▸ **EXERCISE**: Your task is to show every line in the listing below that includes "Forall".

═══

(** C8. For every build specification the solve request of the session
    path has the dockerfile frontend; its attributes are exactly
    [filename] (the base name of the dockerfile), [target], the platform
    pin, the [no-cache] marker if and only if the no-cache flag is set, one
    [label:<k>] entry per label and one [build-arg:<k>] entry per resolved
    build argument, all on different keys; its local directories are the
    directory of the dockerfile and the working directory; its export entry
    keeps the image in the daemon's image store under the requested tag.
    The build arguments that [Run] resolves are all the arguments of the
    specification. *)
Theorem solveOptFromImageOptions_request w opts df buildArgs :
  let o := solveOptFromImageOptions w opts df buildArgs in
  let fixed : gmap string string :=
    {[ "filename" := filepath_Base w df;
       "target" := Target opts;
       "platform" := "linux/amd64" ]} in
  let marker : gmap string string :=
    if NoCache opts then {[ "no-cache" := "" ]} else ∅ in
  let labels : gmap string string := kmap (String.append "label:") (Label opts) in
  let args : gmap string string :=
    kmap (String.append "build-arg:") (omap id buildArgs) in
  Frontend o = "dockerfile.v0" ∧
  FrontendAttrs o = args ∪ (labels ∪ (marker ∪ fixed)) ∧
  size (FrontendAttrs o) =
    (3 + (if NoCache opts then 1 else 0) + size (Label opts)
     + size (omap id buildArgs))%nat ∧
  (∀ resolved, normalizeBuildArgsForDocker (BuildArgs opts) = Ok resolved →
               omap id resolved = BuildArgs opts) ∧
  LocalDirs o = {[ "dockerfile" := filepath_Dir w df; "context" := WorkingDir opts ]} ∧
  Exports o = [ {| ee_Type := "moby"; ee_Attrs := {[ "name" := Tag opts ]} |} ].
Proof.
  intros o fixed marker labels args.
  assert (FrontendAttrs o = args ∪ (labels ∪ (marker ∪ fixed))) as Hattrs.
  { unfold o, solveOptFromImageOptions. simpl.
    rewrite range_insert_prefixed_non_nil, range_insert_prefixed.
    do 2 f_equal. unfold marker, fixed.
    rewrite (insert_insert_ne _ "target" "filename") by done.
    rewrite insert_insert_eq.
    destruct (NoCache opts).
    - by rewrite insert_union_singleton_l.
    - by rewrite (left_id_L ∅ (∪)). }
  assert (size fixed = 3%nat) as Hfixed by reflexivity.
  assert (marker ##ₘ fixed) as Hmf.
  { unfold marker. destruct (NoCache opts); [|apply map_disjoint_empty_l].
    by apply map_disjoint_singleton_l_2. }
  assert (labels ##ₘ marker ∪ fixed) as Hlm.
  { apply prefixed_disjoint_fixed. intros k. apply lookup_union_None_2.
    - unfold marker. by destruct (NoCache opts).
    - done. }
  assert (args ##ₘ labels ∪ (marker ∪ fixed)) as Hal.
  { apply map_disjoint_union_r_2.
    - apply map_disjoint_spec. intros i x y Hi Hy.
      apply (lookup_kmap_Some _) in Hi as (k & -> & _).
      apply (lookup_kmap_Some _) in Hy as (k' & Heq & _). discriminate.
    - apply prefixed_disjoint_fixed. intros k. apply lookup_union_None_2.
      + unfold marker. by destruct (NoCache opts).
      + done. }
  split_and!; [reflexivity | exact Hattrs | | | reflexivity | reflexivity].
  - rewrite Hattrs.
    rewrite !map_size_disj_union by done.
    unfold args, labels. rewrite !kmap_prefix_size, Hfixed.
    unfold marker. destruct (NoCache opts).
    + rewrite map_size_singleton. lia.
    + rewrite map_size_empty. lia.
  - intros resolved. rewrite normalizeBuildArgsForDocker_resolved.
    intros [= <-]. apply omap_id_resolved.
Qed.

(** C9. The push retry loop waits a fixed 3 seconds between calls and
    has no limit on their number: for every [n], when the first [n] pushes
    fail and the context is not done, each failure is reported to the
    retry hook and followed by the delay before the next call, and a
    success of the next push ends [pushToFly] in success after [n + 1]
    calls; when the context is done instead, the loop gives up with the
    error of the context and calls the push function no more.  A push
    that fails twice and succeeds on the third call gives success with
    exactly three calls. *)
Theorem pushToFly_retry_policy w tag errs n fuel :
  (∀ i, (i < n)%nat → attempt w tag i = Some (errs i)) →
  (∀ i, (i < n)%nat → ctx_Done w i = None) →
  (n < fuel)%nat →
  let auth := Tokens_Docker w in
  (ctx_Done w n = None → attempt w tag n = None →
   pushToFly w tag fuel =
     (Next None,
      failed_rounds tag auth (3 * Second) errs 0 n ++ [ImagePushCall tag auth]) ∧
   pushes (pushToFly w tag fuel).2 = S n) ∧
  (∀ c, ctx_Done w n = Some c →
   retry_Do w (pushFn w tag) (3 * Second) fuel =
     (Next (Some (ContextErr c)), cancelled_rounds tag auth (3 * Second) errs n) ∧
   pushes (retry_Do w (pushFn w tag) (3 * Second) fuel).2 = n) ∧
  Forall (λ e, ∀ d, e = Sleep d → d = 3 * Second) (pushToFly w tag fuel).2.
Proof.
  intros Hfail Hctx Hfuel auth. split_and!.
  - intros Hn Hok.
    assert (pushToFly w tag fuel =
              (Next None,
               failed_rounds tag auth (3 * Second) errs 0 n ++
               [ImagePushCall tag auth])) as Heq.
    { unfold pushToFly, retry_Do.
      assert (ctx_Done w 0 = None) as -> by (destruct n; [done | apply Hctx; lia]).
      rewrite (retry_loop_succeeds w tag (3 * Second) errs n 0 fuel); try done.
      - simpl. by rewrite app_nil_r.
      - intros i Hi. destruct (decide (S i = n)) as [<- | Hne]; [done|].
        apply Hctx. lia. }
    split; [done|]. rewrite Heq. simpl.
    rewrite pushes_app, pushes_failed_rounds. simpl. lia.
  - intros c Hc.
    assert (retry_Do w (pushFn w tag) (3 * Second) fuel =
              (Next (Some (ContextErr c)),
               cancelled_rounds tag auth (3 * Second) errs n)) as Heq.
    { unfold retry_Do, cancelled_rounds. destruct n as [|n]; [by rewrite Hc|].
      rewrite (Hctx 0%nat) by lia.
      apply (retry_loop_aborts w tag (3 * Second) errs n 0 fuel c); try done.
      - intros i Hi. apply Hfail. lia.
      - intros i Hi. apply Hctx. lia.
      - lia. }
    split; [done|]. rewrite Heq. unfold cancelled_rounds. destruct n as [|n]; [done|].
    simpl. rewrite pushes_app, pushes_failed_rounds. simpl. lia.
  - unfold pushToFly.
    destruct (retry_Do_result w tag (3 * Second) fuel) as (_ & _ & Hs).
    destruct (retry_Do w (pushFn w tag) (3 * Second) fuel) as [[r|o|] l];
      simpl in *; by rewrite ?app_nil_r.
Qed.

Lemma pushToFly_retry_policy_witness :
  attempt flaky_push "img:1" 0 =
    Some (Wrapped "error pushing image to registry" connection_reset) ∧
  attempt flaky_push "img:1" 1 =
    Some (Wrapped "error pushing image to registry" connection_reset) ∧
  attempt flaky_push "img:1" 2 = None ∧
  pushToFly flaky_push "img:1" 3 =
    (Next None,
     [ImagePushCall "img:1" "fly-token";
      OnRetry 1 (Wrapped "error pushing image to registry" connection_reset);
      Sleep 3000000000;
      ImagePushCall "img:1" "fly-token";
      OnRetry 2 (Wrapped "error pushing image to registry" connection_reset);
      Sleep 3000000000;
      ImagePushCall "img:1" "fly-token"]) ∧
  pushes (pushToFly flaky_push "img:1" 3).2 = 3%nat.
Proof.
  split; [reflexivity|]. split; [reflexivity|]. split; [reflexivity|].
  assert (∀ i, (i < 2)%nat →
            attempt flaky_push "img:1" i =
              Some (Wrapped "error pushing image to registry" connection_reset))
    as Hfail.
  { intros i Hi. destruct i as [|[|i]]; [reflexivity | reflexivity | lia]. }
  exact (proj1 (pushToFly_retry_policy flaky_push "img:1"
                  (λ _, Wrapped "error pushing image to registry" connection_reset)
                  2 3 Hfail (λ _ _, eq_refl) ltac:(lia))
           eq_refl eq_refl).
Defined.

(** * Further properties *)

(** ** Postgres machines *)

(** X1. [IsFlex] holds exactly for a machine that is there and whose
    image label [fly.pg-manager] is [repmgr]; a nil machine and a machine
    without labels are not flex. *)
Theorem IsFlex_iff_repmgr_label (machine : option postgres.Machine) :
  postgres.IsFlex machine = true ↔
  ∃ m, machine = Some m ∧ postgres.Labels m !! "fly.pg-manager" = Some "repmgr".
Proof.
  unfold postgres.IsFlex, postgres.index. destruct machine as [m|];
    [|split; [done | by intros (? & [=] & _)]].
  destruct (Nat.eqb_spec (size (postgres.Labels m)) 0) as [Hz|Hnz].
  - apply map_size_empty_iff in Hz. split; [done|].
    intros (m' & [= <-] & H). by rewrite Hz, lookup_empty in H.
  - destruct (postgres.Labels m !! "fly.pg-manager") as [v|] eqn:Hv; simpl.
    + destruct (String.eqb_spec v "repmgr") as [->|Hne]; [naive_solver|].
      split; [done|]. intros (m' & [= <-] & H). congruence.
    + split; [done|]. intros (m' & [= <-] & H). congruence.
Qed.

(** X2. The role of a machine is decided by its first check named
    [role]: its output when the check passes, [error] otherwise, whatever
    checks follow; a machine without such a check has role [unknown]. *)
Theorem machineRole_first_role_check (m : postgres.Machine) pre :
  Forall (λ c, postgres.Name c ≠ "role") pre →
  (postgres.Checks m = pre → postgres.machineRole m = "unknown") ∧
  (∀ c post,
     postgres.Checks m = pre ++ c :: post → postgres.Name c = "role" →
     postgres.machineRole m =
       if String.eqb (postgres.Status c) postgres.Passing
       then postgres.Output c else "error").
Proof.
  intros Hpre. unfold postgres.machineRole.
  assert (∀ rest role, postgres.machineRole_loop (pre ++ rest) role =
                       postgres.machineRole_loop rest role) as Hskip.
  { intros rest role. induction Hpre as [|c pre Hc _ IH]; [done|]. simpl.
    apply String.eqb_neq in Hc. by rewrite Hc. }
  split.
  - intros ->. specialize (Hskip [] "unknown"). by rewrite app_nil_r in Hskip.
  - intros c post -> Hc. rewrite Hskip. simpl.
    apply String.eqb_eq in Hc. by rewrite Hc.
Qed.

Lemma machineRole_first_role_check_witness :
  postgres.Checks failing_primary =
    [pg_check] ++ [role_check "critical" "primary"; role_check "passing" "replica"] ∧
  postgres.machineRole failing_primary = "error".
Proof.
  split; [reflexivity|].
  refine (proj2 (machineRole_first_role_check failing_primary [pg_check] _)
            (role_check "critical" "primary") [role_check "passing" "replica"]
            eq_refl eq_refl).
  repeat constructor. discriminate.
Defined.

Lemma machinesNodeRoles_fold (ms : list postgres.Machine) : ∀ leader replicas,
  fold_left
    (λ '(leader, replicas) machine,
       let role := postgres.machineRole machine in
       if String.eqb role "leader" || String.eqb role "primary" then
         (Some machine, replicas)
       else if String.eqb role "replica" || String.eqb role "standby" then
         (leader, replicas ++ [machine])
       else (leader, replicas ++ [machine]))
    ms (leader, replicas) =
  (match last (List.filter postgres.isLeader ms) with
   | Some m => Some m
   | None => leader
   end,
   replicas ++ List.filter (λ m, negb (postgres.isLeader m)) ms).
Proof.
  induction ms as [|m ms IH]; intros leader replicas.
  { simpl. by rewrite app_nil_r. }
  cbn [fold_left List.filter].
  change (String.eqb (postgres.machineRole m) "leader" ||
          String.eqb (postgres.machineRole m) "primary")
    with (postgres.isLeader m).
  destruct (postgres.isLeader m); cbn [negb].
  - rewrite IH, last_cons. by destruct (last _).
  - assert (∀ r, (if String.eqb (postgres.machineRole m) "replica" ||
                     String.eqb (postgres.machineRole m) "standby"
                  then (leader, r ++ [m]) else (leader, r ++ [m]))
                 = (leader, r ++ [m])) as -> by (intros; by destruct (_ || _)).
    rewrite IH. by rewrite <- app_assoc.
Qed.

═══

▸ **TASK RESPONSE**:
  Forall (λ e, ∀ d, e = Sleep d → d = 3 * Second) (pushToFly w tag fuel).2.
  Forall (λ c, postgres.Name c ≠ "role") pre →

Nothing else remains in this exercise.